Normalizing is the process of scaling the vector length to unit. Normalizing is an important step accodring to paper [1]. sklearn has provided the normalize to scale input vectors individually to unit norm (vector length).

Missing Data

Missing data is a very common problem for practical data. Pandas have a discussion on working with missing data.

Imbalanced Classes

The problem of imbalanced classes is very common in practical working, here we have a discussion on how to handle imblanced classes.

A python library can be found as imbalanced-learn.

Removing Outliers

Whether we should/need remove the outliers from the dataset is a tricky problem. Some comments here argue that outliers should not be removed from the data or we can conduct a sensitivity analysis given the existence of those outliers or not.

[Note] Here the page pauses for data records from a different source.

Lemma keeps_metadata_loaded (d : JS.number) :
  keeps_volume (on_audio (fun a => JS.Ok (Audio.metadata_loaded d a))).
Proof. apply keeps_on_audio. intros a a' H. injection H as <-. reflexivity. Qed.

Ltac keeps :=
  repeat first
    [ apply keeps_ret
    | apply keeps_audioRef_current
    | apply keeps_set_currentTime
    | apply keeps_audio_play
    | apply keeps_audio_pause
    | apply keeps_metadata_loaded
    | (apply keeps_setter; intros ?; reflexivity)
    | (apply keeps_bind; [|intros ?])
    | match goal with
      | |- keeps_volume (match ?x with _ => _ end) => destruct x
      end ].

Lemma keeps_pause : keeps_volume pause.
Proof. unfold pause. keeps. Qed.

Lemma keeps_play (currentTrack' : option Track) (resolves : bool) :
  keeps_volume (play currentTrack' resolves).
Proof. unfold play. keeps. Qed.

Lemma keeps_seekTo (duration' time : JS.number) : keeps_volume (seekTo duration' time).
Proof. unfold seekTo. keeps. Qed.

Lemma keeps_reset : keeps_volume reset.
Proof. unfold reset. keeps. Qed.

Lemma keeps_handleEnded (r : State) : keeps_volume (handleEnded r).
Proof. unfold handleEnded, handleTrackEnd. keeps. Qed.

Lemma keeps_ended : keeps_volume ended.
Proof.
  intros h. unfold ended. destruct (listenerRender h) as [r|] eqn:E.
  - rewrite <- E. apply keeps_handleEnded.
  - simpl. repeat split. exact E.
Qed.

Lemma keeps_loadedmetadata (d : JS.number) : keeps_volume (loadedmetadata d).
Proof. unfold loadedmetadata, handleLoadedMetadata. keeps. Qed.

(** Every action but the three that set the volume. *)
Lemma perform_keeps_volume (a : action) :
  match a with
  | LoadTrack _ | ChangeVolume _ | ToggleMute => True
  | _ => keeps_volume (perform plus minus a)
  end.
Proof.
  destruct a; try exact I; simpl perform.
  - intros h. apply keeps_play.
  - apply keeps_pause.
  - intros h. unfold call_togglePlayPause, togglePlayPause.
    destruct (isPlaying (state h)); [apply keeps_pause|apply keeps_play].
  - intros h. apply keeps_seekTo.
  - unfold toggleShuffle, setIsShuffling. keeps.
  - unfold toggleRepeat, setRepeatMode. keeps.
  - intros [s [a|] l]; unfold call_skipForward, skipForward, bind, audioRef_current;
      cbn [audioRef]; [apply keeps_seekTo|repeat split].
  - intros [s [a|] l]; unfold call_skipBackward, skipBackward, bind, audioRef_current;
      cbn [audioRef]; [apply keeps_seekTo|repeat split].
  - apply keeps_reset.
  - unfold loadstart, handleLoadStart. keeps.
  - apply keeps_loadedmetadata.
  - unfold canplay, handleCanPlay. keeps.
  - unfold error_event, handleError. keeps.
  - apply keeps_ended.
Qed.

Lemma keeps_steady {A} (m : M Hook A) (h : Hook) :
  keeps_volume m -> steady h -> steady (snd (m h)).
Proof.
  intros Hm (Hl & Hv & Ha). destruct (Hm h) as (M1 & M2 & M3).
  unfold steady. rewrite M1, M2, M3. repeat split; assumption.
Qed.

Lemma perform_steady (a : action) (h : Hook) :
  steady h -> steady (snd (perform plus minus a h)).
Proof.
  intros Hs. pose proof (perform_keeps_volume a) as Hk.
  destruct a; try (apply keeps_steady; assumption); clear Hk; simpl perform;
    destruct Hs as (Hl & Hv & Ha); destruct h as [s [au|] l]; try discriminate;
    simpl in Hl, Hv, Ha; injection Ha as Ha.
  - (* loadTrack *)
    unfold call_loadTrack, loadTrack. simpl state.
    destruct track as [[i n [[|c u]|]]|]; try (repeat split; simpl; congruence).
    destruct (volume s) as [| |q|] eqn:Hq; try contradiction. destruct Hv as [H0 H1].
    unfold bind, audioRef_current, on_audio. cbn -[Audio.set_volume]. rewrite ?Hq.
    rewrite set_volume_in_range by assumption. cbn. rewrite ?Hq.
    repeat split; assumption.
  - (* changeVolume *)
    destruct (clamp_unit_cases newVolume) as (q & Hq & H0 & H1 & _).
    unfold changeVolume, bind, audioRef_current. cbn -[JS.Math_max JS.Math_min].
    rewrite Hq. unfold on_audio. cbn -[Audio.set_volume].
    rewrite set_volume_in_range by assumption. repeat split; assumption.
  - (* toggleMute *)
    rewrite toggleMute_mounted. cbn -[JS.gt].
    destruct (JS.gt (Audio.volume au) (JS.Fin 0)); repeat split; try assumption;
      discriminate.
Qed.

Lemma session_steady (actions : list action) :
  forall h, steady h -> steady (session plus minus actions h).
Proof.
  induction actions as [|a actions IH]; intros h Hs; [exact Hs|].
  simpl. apply IH, perform_steady, Hs.
Qed.

Lemma mounted_steady : steady mounted.
Proof. repeat split; discriminate. Qed.

(** X20. The volume shown is the volume heard, as long as every call
    is made through the callbacks of the render that is current when it
    is made (one call of a control per event handler): after any
    sequence of such calls and of events of the element, starting from
    the mounted hook, the [volume] of the state is the [volume] of the
    audio element, and it lies between 0 and 1.  Two calls in one
    handler can break it: [loadTrack] is a callback over [volume], so
    after [changeVolume(0.3)] the [loadTrack] of the same render still
    gives the element the volume 1 of that render, while the state holds
    0.3. *)
Theorem volume_shown_is_volume_heard (actions : list action) :
  (let h := session plus minus actions mounted in
   in_unit_interval (volume (state h))
   /\ option_map Audio.volume (audioRef h) = Some (volume (state h)))
  /\ (let h := after (changeVolume (JS.Fin (3 # 10)) ;;
                      loadTrack (volume (state mounted)) (Some song)) mounted in
      volume (state h) = JS.Fin (3 # 10)
      /\ option_map Audio.volume (audioRef h) = Some (JS.Fin 1)).
Proof.
  destruct (session_steady actions mounted mounted_steady) as (_ & Hv & Ha).
  split; [split; assumption|]. split; reflexivity.
Qed.

(** X21. The end of a track always stops the player: after any
    sequence of calls and events, with any repeat mode, the [ended]
    event sets [isPlaying] off and the position of the state to 0 and
    leaves the element alone, because the listener registered at mount
    keeps the repeat mode of the first render. *)
Theorem ended_always_stops_the_player (actions : list action) :
  let h := session plus minus actions mounted in
  fst (ended h) = JS.Ok tt
  /\ state (after ended h)
     = mkState (currentTrack (state h)) false (JS.Fin 0) (duration (state h))
               (volume (state h)) (isLoading (state h)) (error (state h))
               (isShuffling (state h)) (repeatMode (state h))
  /\ audioRef (after ended h) = audioRef h.
Proof.
  destruct (session_steady actions mounted mounted_steady) as (Hl & _).
  intros h. unfold after. rewrite (ended_of_first_render h Hl). repeat split.
Qed.

End MorePlayerProperties.

(** ** Runs of the player *)

Section MorePlayerRuns.

Import Eff useAudioPlayer Session Controls Samples.

(** Skipping 200 seconds forward in a track of 180 seconds. *)
Lemma seeking_stays_within_the_track_witness :
  sought 180 playing (call_skipForward exact_plus (Some (JS.Fin 200)) playing).
Proof.
  assert (Hdur : duration (state playing) = JS.Fin 180) by reflexivity.
  assert (Hd : (0 <= 180)%Q) by discriminate.
  pose proof (seeking_stays_within_the_track exact_plus exact_minus playing 180
                (JS.Fin 200) (Some (JS.Fin 200)) Hdur Hd) as (_ & H & _).
  exact H.
Defined.

Example skipping_samples :
  currentTime (state (after (call_skipForward exact_plus (Some (JS.Fin 200))) playing))
  = JS.Fin 180
  /\ currentTime (state (after (call_skipForward exact_plus None) playing)) = JS.Fin 10
  /\ currentTime (state (after (call_skipBackward exact_minus None) playing)) = JS.Fin 0.
Proof. repeat split. Qed.

End MorePlayerRuns.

Some methods to remove the outliers from the data is summarized here.

A good practice is first make a boxplot of the data to have general image of the data.

Standard Deviation

A very simple method is to assume a normal distribution of all the samples and remove the outliers located beyond \(3\sigma\) away from the mean \(\mu\), where \(\sigma\) is the standard derivation of the sample data. That is

\[X =\{ x>\mu-3\sigma \text{ and }x < \mu+3\sigma | x\in X_{\text{raw}} \}\]


The boxplot is another very helpful method since it makes no distributional assumptions nor does it depend on a mean or standard deviation.

According to WashU, clustering is a good method to detect the outliers in the dataset. According to a paper, k-means can be a practical clustering method. sklearn has provide the KMeanas class to achieve K-Means clustering quickly.

Local Outlier Factor (LOF) is another classical method to perform outlier detection on moderately high dimensional datasets.


[1] Guyon, I., & Elisseeff, A. (2003). An introduction to variable and feature selection. Journal of machine learning research, 3(Mar), 1157-1182.